Imports into and exports from Armenia grew by record figures in 2022. Armenia’s trade turnover increased by 68.8% in 2022 over the previous year while imports grew by 63.5% over 2021. This included a two-fold increase of goods imported from the EU. Armenian exports to Russia grew three-fold in 2022, at least half of which were reexports.
Of the Eurasian sanction busters, Armenia has become the main hub for Western goods reaching Russia. In addition to dual-use consumer goods, these include microchips, transportation equipment, technical components, old and new cars, smartphones, and computers.
Tens of thousands of cars in Armenia and Georgia are destined for Russia where Western showrooms for cars closed following the invasion. Armenia does not produce cars; nevertheless, exports of cars to Russia increased from $800,000 in 2022 to $180 million a year in the following year. Cars arriving in the Georgian port of Poti are brought to Armenia for duty free customs clearance through the EEU’s free trade agreement with Russia. They are then taken via Georgia to Russia.

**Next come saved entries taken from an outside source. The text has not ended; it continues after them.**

(** C4 (amended). The engine has no deadline of its own: [timeout] is only
    handed to the HTTP client, and a probe whose request times out is a
    probe that raises. Such a probe leaves exactly one errored outcome, the
    same dictionary as for any other exception (its eight fields carry no
    reason). In a batch whose probes each either raise in this way or
    report once, the returned list matches the probes one to one, so its
    length is the number of probes. *)
Theorem C4_timeouts_are_plain_errors :
  (∀ module email_ c e name_,
     probe_call module email_ c = ([], Some e) →
     exc_is_exception e = true →
     probe_name (probe_str module) = Ok name_ →
     launch_module_check module email_ c =
       ([errored_outcome name_ (default "unknown" (DOMAIN_MAP !! name_))], None)) ∧
  (∀ n d, dom (errored_outcome n d) =
          list_to_set ["name"; "domain"; "rateLimit"; "error"; "exists";
                       "emailrecovery"; "phoneNumber"; "others"]) ∧
  (∀ modules schedule email_ excl timeout,
     is_valid_email email_ = true →
     Forall (λ w, raises_cleanly w email_ (AsyncClient timeout) = true ∨
                  reports_once w email_ (AsyncClient timeout) = true)
            (get_check_functions modules excl) →
     ∃ results arrival,
       (check_email_trio (Some modules) schedule email_ excl timeout).2 = Ok results ∧
       results ≡ₚ arrival ∧
       Forall2 (leaves email_ (AsyncClient timeout))
               (get_check_functions modules excl) arrival ∧
       length results = length (get_check_functions modules excl)) ∧
  (∀ modules schedule email_ excl t1 t2,
     (∀ w, w ∈ get_check_functions modules excl →
           probe_call w email_ (AsyncClient t1) = probe_call w email_ (AsyncClient t2)) →
     check_email_trio (Some modules) schedule email_ excl t1 =
     check_email_trio (Some modules) schedule email_ excl t2).
Proof.
  split; [|split; [|split]].
  - intros module email_ c e name_ Hcall He Hname.
    unfold launch_module_check. by rewrite Hcall, He, Hname.
  - intros n d. unfold errored_outcome. rewrite dom_list_to_map_L. done.
  - intros modules schedule email_ excl timeout Hv Hall.
    destruct (batch_one_each modules schedule email_ excl timeout Hv Hall)
      as (results & -> & Hp & Hlen & _).
    eexists results, _. split; [done|]. split; [exact Hp|].
    split; [by apply one_each_leaves|done].
  - intros modules schedule email_ excl t1 t2 Hsame.
    unfold check_email_trio.
    assert ((λ w, launch_module_check w email_ (AsyncClient t1)) <$>
              get_check_functions modules excl =
            (λ w, launch_module_check w email_ (AsyncClient t2)) <$>
              get_check_functions modules excl) as Htasks.
    { apply list_eq_Forall2, Forall2_fmap, Forall_Forall2_diag, list.Forall_forall.
      intros w Hw. unfold launch_module_check. by rewrite (Hsame w Hw). }
    cbn [import_holehe_modules]. cbv zeta. by rewrite Htasks.
Qed.

Lemma C4_witness :
  launch_module_check (raising "<function github at 0x7f3a5c1d2e50>" ReadTimeout)
    "x@example.com" (AsyncClient 15) =
  ([errored_outcome "github" "github.com"], None).
Proof.
  apply (proj1 C4_timeouts_are_plain_errors _ _ _ ReadTimeout "github"); reflexivity.
Defined.

(** C4, as stated, fails: the outcome recorded for a probe whose request
    timed out is the one recorded for the same probe failing in any other
    way, and none of its fields tells a reason. *)
Lemma C4_counterexample :
  launch_module_check (raising "<function yahoo at 0x7f3a5c1d2f70>" ReadTimeout)
    "x@example.com" (AsyncClient 15) = ([errored_outcome "yahoo" "unknown"], None) ∧
  launch_module_check (raising "<function yahoo at 0x7f3a5c1d2f70>" (ValueError "boom"))
    "x@example.com" (AsyncClient 15) = ([errored_outcome "yahoo" "unknown"], None) ∧
  size (errored_outcome "yahoo" "unknown") = 8 ∧
  errored_outcome "yahoo" "unknown" !! "reason" = None ∧
  errored_outcome "yahoo" "unknown" !! "timeout" = None.
Proof. repeat split; vm_compute; reflexivity. Qed.

(** C5 (amended). The service does not compare the explicit names with the
    catalogue: [_load_sites] hands [site_list] to the library's
    [ranked_sites_dict] and returns what the library returns. Whenever the
    library returns a dictionary of sites the search runs on it, and
    [_load_sites] raises only what the library raised. *)
Theorem C5_names_not_checked :
  (∀ (M : Maigret) top tags_ names db sites,
     load_from_path MAIGRET_DB_FILE = Ok db →
     ranked_sites_dict db top (default [] tags_) (default [] names) false "username"
       = Ok sites →
     _load_sites top tags_ names = Ok sites ∧
     ∀ u timeout cookies raw,
       search u sites timeout (if cookies : bool then Some "cookies.txt" else None) = Ok raw →
       ∃ resp,
         maigret_search_username u top timeout tags_ names cookies = Ok resp ∧
         total_sites_checked resp = length raw) ∧
  (∀ (M : Maigret) top tags_ names e,
     _load_sites top tags_ names = Raise e →
     load_from_path MAIGRET_DB_FILE = Raise e ∨
     ∃ db, load_from_path MAIGRET_DB_FILE = Ok db ∧
           ranked_sites_dict db top (default [] tags_) (default [] names) false "username"
             = Raise e).
Proof.
  split.
  - intros M top tags_ names db sites Hdb Hsites.
    assert (_load_sites top tags_ names = Ok sites) as Hload.
    { unfold _load_sites. rewrite Hdb. exact Hsites. }
    split; [exact Hload|].
    intros u timeout cookies raw Hraw. unfold maigret_search_username.
    rewrite Hload. cbn [mbind result_bind]. rewrite Hraw. cbn [mbind result_bind].
    eexists. split; [reflexivity|done].
  - intros M top tags_ names e. unfold _load_sites.
    destruct (load_from_path MAIGRET_DB_FILE) as [db|e'] eqn:Hdb; cbn [mbind result_bind].
    + intros H. right. by exists db.
    + intros [= ->]. by left.
Qed.

Lemma C5_witness :
  @_load_sites (listing_maigret ["github"; "tiktok"]) 200 None (Some ["github"; "nosuchsite"])
    = Ok [("github", tt)].
Proof.
  apply (proj1 (@C5_names_not_checked) (listing_maigret ["github"; "tiktok"])
           200 None (Some ["github"; "nosuchsite"]) ["github"; "tiktok"]);
    vm_compute; reflexivity.
Defined.

(** C5, as stated, fails: with a library whose lookup keeps the listed
    sites it knows, a list naming a site that is not in the catalogue
    resolves to the known sites, and the search runs on them. *)
Lemma C5_counterexample :
  @_load_sites (listing_maigret ["github"; "tiktok"]) 200 None (Some ["github"; "nosuchsite"])
    = Ok [("github", tt)] ∧
  ∃ resp,
    @maigret_search_username (listing_maigret ["github"; "tiktok"])
      "alice" 200 30 None (Some ["github"; "nosuchsite"]) false = Ok resp ∧
    total_sites_checked resp = 1 ∧
    site <$> sites_found resp = ["github"].
Proof.
  split; [vm_compute; reflexivity|].
  eexists. split; [vm_compute; reflexivity|]. split; reflexivity.
Qed.

(** C6. In found-only mode the response carries no [detailed_results] list
    at all ([None], not an empty list), while [total_checked] is still the
    length of the raw result list, the same value as in the full report. *)
Theorem C6_found_only_omits_details :
  (∀ now raw email_ resp,
     format_results now raw email_ true = Ok resp →
     detailed_results resp = None ∧
     detailed_results resp ≠ Some [] ∧
     total_checked resp = length raw ∧
     ∀ resp', format_results now raw email_ false = Ok resp' →
              total_checked resp' = total_checked resp) ∧
  (∀ now raw email_,
     Forall (λ r, well_shaped r = true) raw →
     ∃ resp, format_results now raw email_ true = Ok resp).
Proof.
  split.
  - intros now raw email_ resp (infos & _ & ->)%format_results_Ok. cbn.
    repeat split; [done|].
    by intros resp' (infos' & _ & ->)%format_results_Ok.
  - intros. by apply format_results_total.
Qed.

Lemma C6_witness :
  ∃ resp,
    format_results "2026-11-03T10:00:00" [github_found; twitter_absent] "x@example.com" true
      = Ok resp ∧
    detailed_results resp = None ∧ total_checked resp = 2.
Proof.
  eexists. split; [vm_compute; reflexivity|].
  destruct (proj1 C6_found_only_omits_details "2026-11-03T10:00:00"
              [github_found; twitter_absent] "x@example.com" _ eq_refl)
    as (Hnone & _ & Htotal & _).
  split; [exact Hnone|exact Htotal].
Defined.

(** C7. An identity that does not match [EMAIL_FORMAT] makes
    [check_email_trio] raise [ValueError] right after the validation:
    nothing is imported, no probe is launched, no outcome is recorded. In
    every run the validation is the first thing done and is done once. *)
Theorem C7_invalid_email_rejected_first :
  (∀ installed schedule email_ excl timeout,
     is_valid_email email_ = false →
     check_email_trio installed schedule email_ excl timeout =
       ([EvValidate email_], Raise (ValueError ("Invalid email format: " +:+ email_)))) ∧
  (∀ installed schedule email_ excl timeout,
     ∃ rest,
       (check_email_trio installed schedule email_ excl timeout).1 = EvValidate email_ :: rest ∧
       ∀ e, EvValidate e ∉ rest).
Proof.
  split.
  - intros installed schedule email_ excl timeout H.
    unfold check_email_trio. by rewrite H.
  - intros installed schedule email_ excl timeout. unfold check_email_trio.
    destruct (is_valid_email email_); cbn [negb].
    + destruct installed as [modules|]; cbn [import_holehe_modules].
      * exists (EvImport :: ((λ w, EvLaunch (probe_str w)) <$>
                               get_check_functions modules excl)).
        split; [by destruct (first_raised _)|].
        intros e [|(w & ? & _)%list_elem_of_fmap]%elem_of_cons; done.
      * exists [EvImport]. split; [done|]. by intros e [|[]%elem_of_nil]%elem_of_cons.
    + exists []. split; [done|]. intros e. apply not_elem_of_nil.
Qed.

Lemma C7_witness :
  check_email_trio (Some three_probes) [2; 0; 1] "not an address" true 15 =
    ([EvValidate "not an address"],
     Raise (ValueError "Invalid email format: not an address")).
Proof.
  apply (proj1 C7_invalid_email_rejected_first). vm_compute. reflexivity.
Defined.

(** C8. In the username path a site is filed under [sites_found] exactly
    when its status, printed and lowercased, is "claimed" or "found"; every
    other site, one without status included, is filed under
    [sites_not_found]. In the e-mail path a raw result counts as found
    exactly when its ["exists"] field is truthy. *)
Theorem C8_partition_criteria :
  (∀ item,
     claimed item ↔
     ∃ o st, sd_status item.2 = Some o ∧ check_status o = Some st ∧
             (lower (status_text st) = "claimed" ∨ lower (status_text st) = "found")) ∧
  (∀ item, sd_status item.2 = None → ¬ claimed item) ∧
  (∀ (M : Maigret) u top timeout tags_ names cookies resp,
     maigret_search_username u top timeout tags_ names cookies = Ok resp →
     ∃ sites raw,
       _load_sites top tags_ names = Ok sites ∧
       search u sites timeout (if cookies : bool then Some "cookies.txt" else None)
         = Ok raw ∧
       sites_found resp = entry_of <$> filter claimed raw ∧
       sites_not_found resp = entry_of <$> filter (λ i, ¬ claimed i) raw ∧
       ∀ item, item ∈ raw →
         (claimed item →
          entry_of item ∈ sites_found resp ∧ entry_of item ∉ sites_not_found resp) ∧
         (¬ claimed item →
          entry_of item ∈ sites_not_found resp ∧ entry_of item ∉ sites_found resp)) ∧
  (∀ now raw email_ only_found resp,
     format_results now raw email_ only_found = Ok resp →
     VStr <$> platforms_found resp =
       (λ r, get_or r "domain" (VStr "unknown")) <$>
         filter (λ r, truthy (get r "exists") = true) raw ∧
     (only_found = false →
      ∃ det, detailed_results resp = Some det ∧
             Forall2 (λ r i, exists_ i = truthy (get r "exists")) raw det)).
Proof.
  split; [|split; [|split]].
  - apply claimed_iff.
  - intros item Hnone (o & st & Ho & _)%claimed_iff. congruence.
  - intros M u top timeout tags_ names cookies resp H.
    apply maigret_search_username_Ok in H as (sites & raw & Hsites & Hraw & ->).
    exists sites, raw. cbn [sites_found sites_not_found].
    split_and!; [done..|]. intros item Hitem.
    assert (∀ other, entry_of other = entry_of item → claimed other ↔ claimed item)
      as Hsame by (intros other Heq; unfold claimed; by rewrite Heq).
    split; intros Hc; split.
    + apply list_elem_of_fmap_2, list_elem_of_filter. done.
    + intros (other & Heq & [Hn _]%list_elem_of_filter)%list_elem_of_fmap.
      apply Hn. by apply (Hsame other).
    + apply list_elem_of_fmap_2, list_elem_of_filter. done.
    + intros (other & Heq & [Ho _]%list_elem_of_filter)%list_elem_of_fmap.
      apply Hc. by apply (Hsame other).
  - intros now raw email_ only_found resp (infos & Hinfos & ->)%format_results_Ok.
    cbn. split.
    + rewrite (found_platforms _ _ Hinfos). by rewrite filter_found_kept.
    + intros ->. rewrite filter_kept_all in Hinfos. exists infos. split; [done|].
      apply (Forall2_impl _ _ _ _ Hinfos). by intros r i (? & _).
Qed.
(* ===== verification/Bits.v ===== *)
(** * Bit-level reading of parameter sets

    Models [crates/restream-core/src/codec/bits.rs]: the most-significant-bit
    first [BitReader], its fixed-width and Exp-Golomb reads, and the removal of
    emulation-prevention bytes ([rbsp]).  The specification side is a list of
    bits: [rem r] is what a reader has left, [enc_ue] / [enc_se] are the codes of
    ITU-T H.264 9.1, and [escape] is the encoder of 7.4.1. *)

From S2P Require Import Prelude.

(** ** The reader *)

Record BitReader := mk_BitReader { data : bytes; mask : Z }.

Definition BitReader_new (d : bytes) : BitReader := mk_BitReader d 0x80.

Definition read_bit : M BitReader bool := fun r =>
  match data r with
  | [] => (None, r)
  | byte :: rest =>
      let bit := negb (byte .& mask r =? 0) in
      let r' := if mask r =? 0x01 then mk_BitReader rest 0x80
                else mk_BitReader (data r) (mask r / 2) in
      (Some bit, r')
  end.

Fixpoint read_bits_loop (n : nat) (value : Z) : M BitReader Z :=
  match n with
  | O => mret value
  | S n' =>
      doubled ← lift (checked_u 32 (value * 2));
      bit ← read_bit;
      read_bits_loop n' (doubled .| Z.b2z bit)
  end.

Definition read_bits (n : Z) : M BitReader Z :=
  if 32 <? n then fail else read_bits_loop (Z.to_nat n) 0.

Definition skip (n : Z) : M BitReader unit := repeat_M (Z.to_nat n) read_bit.

(** The [while !self.read_bit()?] loop: it leaves after at most 32 bits, so 33
    rounds of fuel are never used up. *)
Fixpoint read_ue_zeros (fuel : nat) (leading_zeros : Z) : M BitReader Z :=
  match fuel with
  | O => fail
  | S fuel' =>
      bit ← read_bit;
      if (bit : bool) then mret leading_zeros
      else
        lz ← lift (checked_u 32 (leading_zeros + 1));
        if 31 <? lz then fail else read_ue_zeros fuel' lz
  end.

(** [1u32.checked_shl(n)] *)
Definition checked_shl_1 (n : Z) : option Z :=
  if n <? 32 then Some (as_u32 (1 .<< n)) else None.

Definition read_ue : M BitReader Z :=
  leading_zeros ← read_ue_zeros 33 0;
  if leading_zeros =? 0 then mret 0
  else
    suffix ← read_bits leading_zeros;
    one ← lift (checked_shl_1 leading_zeros);
    base ← lift (checked_u 32 (one - 1));
    lift (checked_u 32 (base + suffix)).

Definition read_se : M BitReader Z :=
  code ← read_ue;
  sum ← lift (checked_i 64 (code + 1));
  let magnitude := Z.quot sum 2 in
  value ← (if code .& 1 =? 1 then mret magnitude
           else lift (checked_i 64 (- magnitude)));
  lift (checked_i 32 value).

Fixpoint rbsp_loop (zeros : Z) (d : bytes) : bytes :=
  match d with
  | [] => []
  | byte :: rest =>
      if (2 <=? zeros) && (byte =? 3) then rbsp_loop 0 rest
      else byte :: rbsp_loop (if byte =? 0 then sat_u 8 (zeros + 1) else 0) rest
  end.

Definition rbsp (d : bytes) : bytes := rbsp_loop 0 d.

(** ** Specification: bit strings *)

(** The low [n] bits of [x], most significant first. *)
Fixpoint be_bits (n : nat) (x : Z) : list bool :=
  match n with
  | O => []
  | S n' => Z.testbit x (Z.of_nat n') :: be_bits n' x
  end.

Definition bits_value (l : list bool) : Z :=
  fold_left (fun v (b : bool) => 2 * v + Z.b2z b) l 0.

Definition byte_bits (b : Z) : list bool := be_bits 8 b.

(** What a reader has left. *)
Definition rem (r : BitReader) : list bool :=
  match data r with
  | [] => []
  | b :: rest => be_bits (S (Z.to_nat (Z.log2 (mask r)))) b ++ flat_map byte_bits rest
  end.

Definition reader_ok (r : BitReader) : Prop :=
  bytes_ok (data r) /\ exists k, 0 <= k <= 7 /\ mask r = 2 ^ k.

(** ue(v) and se(v) codes. *)
Definition enc_ue (v : Z) : list bool :=
  let k := Z.to_nat (Z.log2 (v + 1)) in
  replicate k false ++ be_bits (S k) (v + 1).

Definition se_code (v : Z) : Z := if 0 <? v then 2 * v - 1 else - 2 * v.
Definition enc_se (v : Z) : list bool := enc_ue (se_code v).

(** Emulation prevention: a 3 goes in front of every byte up to 3 that would
    follow two zero bytes. *)
Fixpoint escape_loop (zeros : Z) (d : bytes) : bytes :=
  match d with
  | [] => []
  | b :: rest =>
      if (2 <=? zeros) && (b <=? 3)
      then 3 :: b :: escape_loop (if b =? 0 then 1 else 0) rest
      else b :: escape_loop (if b =? 0 then zeros + 1 else 0) rest
  end.
Definition escape (d : bytes) : bytes := escape_loop 0 d.

(** [yields m bs a]: a reader whose next bits are [bs] reads exactly those with
    [m], gets [a], and stays well formed. *)
Definition yields {A} (m : M BitReader A) (bs : list bool) (a : A) : Prop :=
  forall r rest, reader_ok r -> rem r = bs ++ rest ->
    exists r', m r = (Some a, r') /\ reader_ok r' /\ rem r' = rest.

(** ** Lemmas *)

Lemma length_be_bits n x : length (be_bits n x) = n.
Proof. induction n; cbn; auto. Qed.

Lemma bits_value_snoc l b : bits_value (l ++ [b]) = 2 * bits_value l + Z.b2z b.
Proof. unfold bits_value. by rewrite fold_left_app. Qed.

Lemma bits_value_range l : 0 <= bits_value l < 2 ^ zlen l.
Proof.
  unfold zlen. induction l as [|b l IH] using rev_ind; [by vm_compute|].
  rewrite bits_value_snoc, length_app, Nat2Z.inj_add, Z.pow_add_r by lia.
  destruct b; cbn [Z.b2z length Z.of_nat]; lia.
Qed.
(* ===== verification/Annexb.v ===== *)
(** * Annex B and length-prefixed NAL unit framing

    Models [crates/restream-core/src/codec/video.rs]: the walk over the NAL units
    of an Annex B byte stream, the parameter-set accumulator, the conversions to
    and from length-prefixed (AVCC) framing and the AVC decoder configuration
    record.

    The start codes are found by the [memchr] crate, which is not part of the
    sources: [Memmem] is its interface with the documented behaviour of
    [memmem::Finder::find_iter] as laws, and everything here is proved against
    the interface. *)

From S2P Require Import Prelude.
From Stdlib Require Import Sorting.Sorted.

(** ** The substring finder *)

Definition occurs_at (needle haystack : bytes) (i : nat) : Prop :=
  (i + length needle <= length haystack)%nat /\
  take (length needle) (drop i haystack) = needle.

(** All non-overlapping occurrences, from left to right. *)
Class Memmem := {
  find_iter : bytes -> bytes -> list nat;
  find_iter_sound : forall needle haystack i,
    i ∈ find_iter needle haystack -> occurs_at needle haystack i;
  find_iter_disjoint : forall needle haystack,
    StronglySorted (fun i j => i + length needle <= j)%nat (find_iter needle haystack);
  find_iter_complete : forall needle haystack i,
    needle <> [] -> occurs_at needle haystack i ->
    exists j, j ∈ find_iter needle haystack /\ (j <= i < j + length needle)%nat;
}.

(** ** Definitions *)

Module Kind.
Inductive AnnexbCodecKind := Unknown | H264 | H265.
#[global] Instance AnnexbCodecKind_eq_dec : EqDecision AnnexbCodecKind.
Proof. solve_decision. Defined.
End Kind.
Export Kind(AnnexbCodecKind).

Section annexb.
Context `{Memmem}.

Definition start_code_finder (d : bytes) : list nat := find_iter [0; 0; 1] d.

(** [iter().take_while(|b| b == 0).count()] *)
Fixpoint count_zeros (l : bytes) : nat :=
  match l with
  | b :: rest => if b =? 0 then S (count_zeros rest) else O
  | [] => O
  end.

Definition start_code_span (d : bytes) (idx : nat) : nat * nat :=
  let zeros := match get_to idx d with
               | Some before => count_zeros (reverse before)
               | None => O
               end in
  ((idx - zeros)%nat, (idx + 3)%nat).

Inductive ControlFlow := Continue | Break.

Section walk.
Context {S : Type} (visit : bytes -> S -> ControlFlow * S).

(** [if let Some(start) = current && let Some(nalu) = .. && !nalu.is_empty() { visit(nalu)?; }] *)
Definition visit_some (nalu : option bytes) (s : S) : ControlFlow * S :=
  match nalu with
  | Some (b :: nalu) => visit (b :: nalu) s
  | _ => (Continue, s)
  end.

Fixpoint for_each_loop (d : bytes) (idxs : list nat) (current : option nat) (s : S)
    : ControlFlow * S :=
  match idxs with
  | [] => visit_some (nalu_start ← current; get_from nalu_start d) s
  | idx :: idxs' =>
      let '(start, payload_start) := start_code_span d idx in
      match visit_some (nalu_start ← current; get_range nalu_start start d) s with
      | (Break, s') => (Break, s')
      | (Continue, s') => for_each_loop d idxs' (Some payload_start) s'
      end
  end.

Definition for_each_annexb_nalu (d : bytes) (s : S) : ControlFlow * S :=
  for_each_loop d (start_code_finder d) None s.
End walk.

Definition split_annexb_nalus (d : bytes) : list bytes :=
  (for_each_annexb_nalu (fun nalu nalus => (Continue, nalus ++ [nalu])) d []).2.

Definition raw_annexb_is_keyframe (payload : bytes) : bool :=
  let visit nalu (_ : unit) :=
    let keyframe :=
      match nalu with
      | first :: rest =>
          if first .& 0x1F =? 5 then true
          else match rest with
               | _ :: _ => let t := (first .>> 1) .& 0x3F in (16 <=? t) && (t <=? 23)
               | [] => false
               end
      | [] => false
      end in
    (if keyframe then Break else Continue, tt) in
  match (for_each_annexb_nalu visit payload tt).1 with Break => true | Continue => false end.

(** *** Parameter sets *)

Record AnnexbParameterSetAccumulator := mk_Accumulator {
  kind : AnnexbCodecKind;
  h264_sps : option bytes;
  h264_pps : option bytes;
  h265_vps : option bytes;
  h265_sps : option bytes;
  h265_pps : option bytes;
}.

Definition Accumulator_default : AnnexbParameterSetAccumulator :=
  mk_Accumulator Kind.Unknown None None None None None.

Definition annexb_nalu (nalu : bytes) : bytes := [0; 0; 0; 1] ++ nalu.

Definition switch_kind (k : AnnexbCodecKind) (self : AnnexbParameterSetAccumulator)
    : AnnexbParameterSetAccumulator :=
  match kind self with
  | Kind.Unknown =>
      mk_Accumulator k (h264_sps self) (h264_pps self)
        (h265_vps self) (h265_sps self) (h265_pps self)
  | existing =>
      if decide (existing = k) then self
      else mk_Accumulator k None None None None None
  end.

Definition h265_param_type (nalu : bytes) : Z :=
  match nalu with
  | first :: second :: _ =>
      if (first .& 0x81 =? 0) && ((1 <=? second) && (second <=? 7))
      then (first .>> 1) .& 0x3F else 0
  | _ => 0
  end.

Definition push_nalu (nalu : bytes) (self : AnnexbParameterSetAccumulator)
    : AnnexbParameterSetAccumulator :=
  match nalu with
  | [] => self
  | first :: _ =>
      let h264_nal_type := first .& 0x1F in
      let h265_nal_type := h265_param_type nalu in
      if (32 <=? h265_nal_type) && (h265_nal_type <=? 34) then
        let s := switch_kind Kind.H265 self in
        let set := Some (annexb_nalu nalu) in
        if h265_nal_type =? 32
        then mk_Accumulator (kind s) (h264_sps s) (h264_pps s) set (h265_sps s) (h265_pps s)
        else if h265_nal_type =? 33
        then mk_Accumulator (kind s) (h264_sps s) (h264_pps s) (h265_vps s) set (h265_pps s)
        else mk_Accumulator (kind s) (h264_sps s) (h264_pps s) (h265_vps s) (h265_sps s) set
      else if negb (bool_decide (kind self = Kind.H265)) && ((h264_nal_type =? 7) || (h264_nal_type =? 8)) then
        let s := switch_kind Kind.H264 self in
        let set := Some (annexb_nalu nalu) in
        if h264_nal_type =? 7
        then mk_Accumulator (kind s) set (h264_pps s) (h265_vps s) (h265_sps s) (h265_pps s)
        else mk_Accumulator (kind s) (h264_sps s) set (h265_vps s) (h265_sps s) (h265_pps s)
      else self
  end.

Definition complete (self : AnnexbParameterSetAccumulator) : option bytes :=
  match kind self with
  | Kind.Unknown => None
  | Kind.H264 =>
      match h264_sps self, h264_pps self with
      | Some sps, Some pps => Some (sps ++ pps)
      | _, _ => None
      end
  | Kind.H265 =>
      match h265_vps self, h265_sps self, h265_pps self with
      | Some vps, Some sps, Some pps => Some (vps ++ sps ++ pps)
      | _, _, _ => None
      end
  end.

Definition push_payload (payload : bytes) (self : AnnexbParameterSetAccumulator)
    : option bytes * AnnexbParameterSetAccumulator :=
  let self' :=
    (for_each_annexb_nalu (fun nalu self => (Continue, push_nalu nalu self)) payload self).2 in
  (complete self', self').

Definition annexb_parameter_sets (payload : bytes) : option bytes :=
  (push_payload payload Accumulator_default).1.

(** *** FLV and AVCC *)

Definition signed_be24 (value : Z) : bytes :=
  drop 1 (to_be_bytes 4 (as_u32 (Z.max (-8388608) (Z.min value 8388607)))).

Definition annexb_to_avcc_into (d out : bytes) : bool * bytes :=
  (for_each_annexb_nalu
     (fun nalu '(has_vcl, out) =>
        match nalu with
        | [] => (Continue, (has_vcl, out))
        | first :: _ =>
            let nal_type := first .& 0x1F in
            if (7 <=? nal_type) && (nal_type <=? 9) then (Continue, (has_vcl, out))
            else
              let has_vcl := if (1 <=? nal_type) && (nal_type <=? 5) then true else has_vcl in
              let len := as_u32 (zlen nalu) in
              (Continue, (has_vcl, (out ++ to_be_bytes 4 len) ++ nalu))
        end) d (false, out)).2.

Definition video_for_rtmp_with_composition_into
    (payload : bytes) (is_keyframe : bool) (composition_time_ms : Z) : bool * bytes :=
  let tag := if is_keyframe then 0x17 else 0x27 in
  annexb_to_avcc_into payload ([tag; 1] ++ signed_be24 composition_time_ms).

Armenia increased its import of precious metals and stones by a whopping 200%, new vehicles by 170%, electronics by 100%, iron and steel by 76%, machinery and mechanical devices by 52% and technical and medical equipment by 42%. In the same year, Armenia increased the export of precious metals and stones by a suspiciously high 200% and technical and medical equipment by 400%.
Armenia’s 2.8 million population does not have the capacity to purchase such large quantities of commodities. In addition, these commodities were not traditionally found in Armenian exports to Russia. Re-exports to Russia are the only answer explaining Armenia’s massive growth in trade. For example, Armenia increased its imports of microchips from the US by 515% and from the EU by 212% in 2022. Nearly all of these (97%) were reexported to Russia where they are used by Russia’s military industrial complex.
Armenia, alongside Georgia, Belarus, Kazakhstan, and Kyrgyzstan, have been assisting Russia to evade Western sanctions imposed after the invasion of Ukraine. Four of these five countries (Armenia, Belarus, Kazakhstan, and Kyrgyzstan) are members of the CSTO and EEU.
Of the five countries assisting Russia in evading Western sanctions, Armenia and Georgia pursue duplicitous foreign policies. While ostensibly seeking European integration they are assisting Russia’s genocidal war against Ukraine which the Kremlin views as a war against Western democracies to destroy the so-called US-led unipolar world.
Of these two countries, Armenia is playing for both teams. Armenia cannot hope to convince Brussels and Washington it is pursuing a more balanced foreign policy through greater European integration while it is at the same assisting Russia’s war against the democratic West.